##### Exercise material
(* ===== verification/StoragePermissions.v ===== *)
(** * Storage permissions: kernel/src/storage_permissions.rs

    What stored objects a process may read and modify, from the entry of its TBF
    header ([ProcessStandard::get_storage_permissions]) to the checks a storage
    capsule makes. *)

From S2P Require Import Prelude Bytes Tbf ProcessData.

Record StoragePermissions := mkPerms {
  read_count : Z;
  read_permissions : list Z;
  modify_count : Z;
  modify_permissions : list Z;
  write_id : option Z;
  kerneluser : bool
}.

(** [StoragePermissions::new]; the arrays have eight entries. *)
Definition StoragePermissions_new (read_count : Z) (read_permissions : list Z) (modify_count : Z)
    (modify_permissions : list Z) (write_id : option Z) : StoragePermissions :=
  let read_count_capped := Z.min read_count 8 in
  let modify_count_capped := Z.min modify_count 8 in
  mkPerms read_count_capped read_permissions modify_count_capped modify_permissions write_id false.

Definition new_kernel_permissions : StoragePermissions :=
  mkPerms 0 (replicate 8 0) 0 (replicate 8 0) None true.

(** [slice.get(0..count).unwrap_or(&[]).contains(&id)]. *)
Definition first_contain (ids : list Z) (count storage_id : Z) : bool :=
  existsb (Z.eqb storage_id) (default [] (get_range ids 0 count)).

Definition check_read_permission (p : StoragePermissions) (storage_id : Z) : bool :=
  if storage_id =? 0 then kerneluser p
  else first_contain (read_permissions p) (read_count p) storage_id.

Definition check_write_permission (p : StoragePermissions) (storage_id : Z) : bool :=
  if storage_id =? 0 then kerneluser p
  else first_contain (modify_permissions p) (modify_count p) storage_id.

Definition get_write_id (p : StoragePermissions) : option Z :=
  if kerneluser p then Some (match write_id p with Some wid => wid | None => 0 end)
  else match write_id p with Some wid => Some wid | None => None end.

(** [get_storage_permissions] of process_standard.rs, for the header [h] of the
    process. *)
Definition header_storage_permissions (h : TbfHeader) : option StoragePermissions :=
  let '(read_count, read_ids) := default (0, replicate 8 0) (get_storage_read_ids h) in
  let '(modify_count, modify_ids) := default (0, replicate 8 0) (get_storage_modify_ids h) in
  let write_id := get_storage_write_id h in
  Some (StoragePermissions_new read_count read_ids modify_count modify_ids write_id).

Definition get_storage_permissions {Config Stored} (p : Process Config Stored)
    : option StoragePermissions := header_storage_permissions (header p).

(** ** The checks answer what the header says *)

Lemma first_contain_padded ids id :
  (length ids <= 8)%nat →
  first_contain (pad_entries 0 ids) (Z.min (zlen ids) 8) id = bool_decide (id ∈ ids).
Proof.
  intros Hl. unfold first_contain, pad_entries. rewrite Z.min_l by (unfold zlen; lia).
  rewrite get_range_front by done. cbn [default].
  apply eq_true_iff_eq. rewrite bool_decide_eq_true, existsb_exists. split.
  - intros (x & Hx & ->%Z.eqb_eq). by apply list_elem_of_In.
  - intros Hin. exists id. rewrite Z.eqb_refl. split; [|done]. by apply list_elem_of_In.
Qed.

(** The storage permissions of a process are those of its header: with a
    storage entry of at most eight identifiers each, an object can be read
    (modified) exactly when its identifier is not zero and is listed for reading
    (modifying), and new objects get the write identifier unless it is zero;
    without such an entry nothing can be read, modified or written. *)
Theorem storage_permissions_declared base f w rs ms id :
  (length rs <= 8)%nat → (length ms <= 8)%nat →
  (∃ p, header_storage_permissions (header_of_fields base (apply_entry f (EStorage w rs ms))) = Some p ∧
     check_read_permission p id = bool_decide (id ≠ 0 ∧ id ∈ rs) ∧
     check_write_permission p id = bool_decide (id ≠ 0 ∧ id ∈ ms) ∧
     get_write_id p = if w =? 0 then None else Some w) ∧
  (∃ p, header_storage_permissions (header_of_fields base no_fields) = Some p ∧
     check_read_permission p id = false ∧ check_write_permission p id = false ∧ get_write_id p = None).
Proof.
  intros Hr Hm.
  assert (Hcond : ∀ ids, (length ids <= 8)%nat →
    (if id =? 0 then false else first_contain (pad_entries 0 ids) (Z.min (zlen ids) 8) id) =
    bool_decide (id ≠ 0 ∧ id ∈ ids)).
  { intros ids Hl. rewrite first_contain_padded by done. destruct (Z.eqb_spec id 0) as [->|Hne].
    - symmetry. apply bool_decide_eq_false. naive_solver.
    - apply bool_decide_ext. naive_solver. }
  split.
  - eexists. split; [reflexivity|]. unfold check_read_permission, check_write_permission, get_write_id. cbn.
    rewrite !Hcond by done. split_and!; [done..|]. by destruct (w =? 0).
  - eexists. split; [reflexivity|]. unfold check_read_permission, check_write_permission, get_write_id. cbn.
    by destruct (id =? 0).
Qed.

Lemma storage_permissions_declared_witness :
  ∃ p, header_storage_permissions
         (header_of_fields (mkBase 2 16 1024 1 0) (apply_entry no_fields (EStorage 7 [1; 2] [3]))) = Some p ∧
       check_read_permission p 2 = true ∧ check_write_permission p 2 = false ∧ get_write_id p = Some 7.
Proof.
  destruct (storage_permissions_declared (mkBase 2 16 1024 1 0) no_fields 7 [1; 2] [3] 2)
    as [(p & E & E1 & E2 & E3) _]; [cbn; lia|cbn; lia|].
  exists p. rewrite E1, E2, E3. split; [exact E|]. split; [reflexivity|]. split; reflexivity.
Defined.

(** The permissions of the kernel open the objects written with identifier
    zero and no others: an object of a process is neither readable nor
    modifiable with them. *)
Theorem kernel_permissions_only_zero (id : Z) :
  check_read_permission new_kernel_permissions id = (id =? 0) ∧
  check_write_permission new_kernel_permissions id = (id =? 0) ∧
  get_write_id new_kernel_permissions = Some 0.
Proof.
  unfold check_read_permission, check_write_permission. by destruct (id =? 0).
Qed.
##########
Every record above should be written out exactly.

(* ===== verification/StoragePermissions.v ===== *)
(** * Storage permissions: kernel/src/storage_permissions.rs

    What stored objects a process may read and modify, from the entry of its TBF
    header ([ProcessStandard::get_storage_permissions]) to the checks a storage
    capsule makes. *)

From S2P Require Import Prelude Bytes Tbf ProcessData.

Record StoragePermissions := mkPerms {
  read_count : Z;
  read_permissions : list Z;
  modify_count : Z;
  modify_permissions : list Z;
  write_id : option Z;
  kerneluser : bool
}.

(** [StoragePermissions::new]; the arrays have eight entries. *)
Definition StoragePermissions_new (read_count : Z) (read_permissions : list Z) (modify_count : Z)
    (modify_permissions : list Z) (write_id : option Z) : StoragePermissions :=
  let read_count_capped := Z.min read_count 8 in
  let modify_count_capped := Z.min modify_count 8 in
  mkPerms read_count_capped read_permissions modify_count_capped modify_permissions write_id false.

Definition new_kernel_permissions : StoragePermissions :=
  mkPerms 0 (replicate 8 0) 0 (replicate 8 0) None true.

(** [slice.get(0..count).unwrap_or(&[]).contains(&id)]. *)
Definition first_contain (ids : list Z) (count storage_id : Z) : bool :=
  existsb (Z.eqb storage_id) (default [] (get_range ids 0 count)).

Definition check_read_permission (p : StoragePermissions) (storage_id : Z) : bool :=
  if storage_id =? 0 then kerneluser p
  else first_contain (read_permissions p) (read_count p) storage_id.

Definition check_write_permission (p : StoragePermissions) (storage_id : Z) : bool :=
  if storage_id =? 0 then kerneluser p
  else first_contain (modify_permissions p) (modify_count p) storage_id.

Definition get_write_id (p : StoragePermissions) : option Z :=
  if kerneluser p then Some (match write_id p with Some wid => wid | None => 0 end)
  else match write_id p with Some wid => Some wid | None => None end.

(** [get_storage_permissions] of process_standard.rs, for the header [h] of the
    process. *)
Definition header_storage_permissions (h : TbfHeader) : option StoragePermissions :=
  let '(read_count, read_ids) := default (0, replicate 8 0) (get_storage_read_ids h) in
  let '(modify_count, modify_ids) := default (0, replicate 8 0) (get_storage_modify_ids h) in
  let write_id := get_storage_write_id h in
  Some (StoragePermissions_new read_count read_ids modify_count modify_ids write_id).

Definition get_storage_permissions {Config Stored} (p : Process Config Stored)
    : option StoragePermissions := header_storage_permissions (header p).

(** ** The checks answer what the header says *)

Lemma first_contain_padded ids id :
  (length ids <= 8)%nat →
  first_contain (pad_entries 0 ids) (Z.min (zlen ids) 8) id = bool_decide (id ∈ ids).
Proof.
  intros Hl. unfold first_contain, pad_entries. rewrite Z.min_l by (unfold zlen; lia).
  rewrite get_range_front by done. cbn [default].
  apply eq_true_iff_eq. rewrite bool_decide_eq_true, existsb_exists. split.
  - intros (x & Hx & ->%Z.eqb_eq). by apply list_elem_of_In.
  - intros Hin. exists id. rewrite Z.eqb_refl. split; [|done]. by apply list_elem_of_In.
Qed.

(** The storage permissions of a process are those of its header: with a
    storage entry of at most eight identifiers each, an object can be read
    (modified) exactly when its identifier is not zero and is listed for reading
    (modifying), and new objects get the write identifier unless it is zero;
    without such an entry nothing can be read, modified or written. *)
Theorem storage_permissions_declared base f w rs ms id :
  (length rs <= 8)%nat → (length ms <= 8)%nat →
  (∃ p, header_storage_permissions (header_of_fields base (apply_entry f (EStorage w rs ms))) = Some p ∧
     check_read_permission p id = bool_decide (id ≠ 0 ∧ id ∈ rs) ∧
     check_write_permission p id = bool_decide (id ≠ 0 ∧ id ∈ ms) ∧
     get_write_id p = if w =? 0 then None else Some w) ∧
  (∃ p, header_storage_permissions (header_of_fields base no_fields) = Some p ∧
     check_read_permission p id = false ∧ check_write_permission p id = false ∧ get_write_id p = None).
Proof.
  intros Hr Hm.
  assert (Hcond : ∀ ids, (length ids <= 8)%nat →
    (if id =? 0 then false else first_contain (pad_entries 0 ids) (Z.min (zlen ids) 8) id) =
    bool_decide (id ≠ 0 ∧ id ∈ ids)).
  { intros ids Hl. rewrite first_contain_padded by done. destruct (Z.eqb_spec id 0) as [->|Hne].
    - symmetry. apply bool_decide_eq_false. naive_solver.
    - apply bool_decide_ext. naive_solver. }
  split.
  - eexists. split; [reflexivity|]. unfold check_read_permission, check_write_permission, get_write_id. cbn.
    rewrite !Hcond by done. split_and!; [done..|]. by destruct (w =? 0).
  - eexists. split; [reflexivity|]. unfold check_read_permission, check_write_permission, get_write_id. cbn.
    by destruct (id =? 0).
Qed.

Lemma storage_permissions_declared_witness :
  ∃ p, header_storage_permissions
         (header_of_fields (mkBase 2 16 1024 1 0) (apply_entry no_fields (EStorage 7 [1; 2] [3]))) = Some p ∧
       check_read_permission p 2 = true ∧ check_write_permission p 2 = false ∧ get_write_id p = Some 7.
Proof.
  destruct (storage_permissions_declared (mkBase 2 16 1024 1 0) no_fields 7 [1; 2] [3] 2)
    as [(p & E & E1 & E2 & E3) _]; [cbn; lia|cbn; lia|].
  exists p. rewrite E1, E2, E3. split; [exact E|]. split; [reflexivity|]. split; reflexivity.
Defined.

(** The permissions of the kernel open the objects written with identifier
    zero and no others: an object of a process is neither readable nor
    modifiable with them. *)
Theorem kernel_permissions_only_zero (id : Z) :
  check_read_permission new_kernel_permissions id = (id =? 0) ∧
  check_write_permission new_kernel_permissions id = (id =? 0) ∧
  get_write_id new_kernel_permissions = Some 0.
Proof.
  unfold check_read_permission, check_write_permission. by destruct (id =? 0).
Qed.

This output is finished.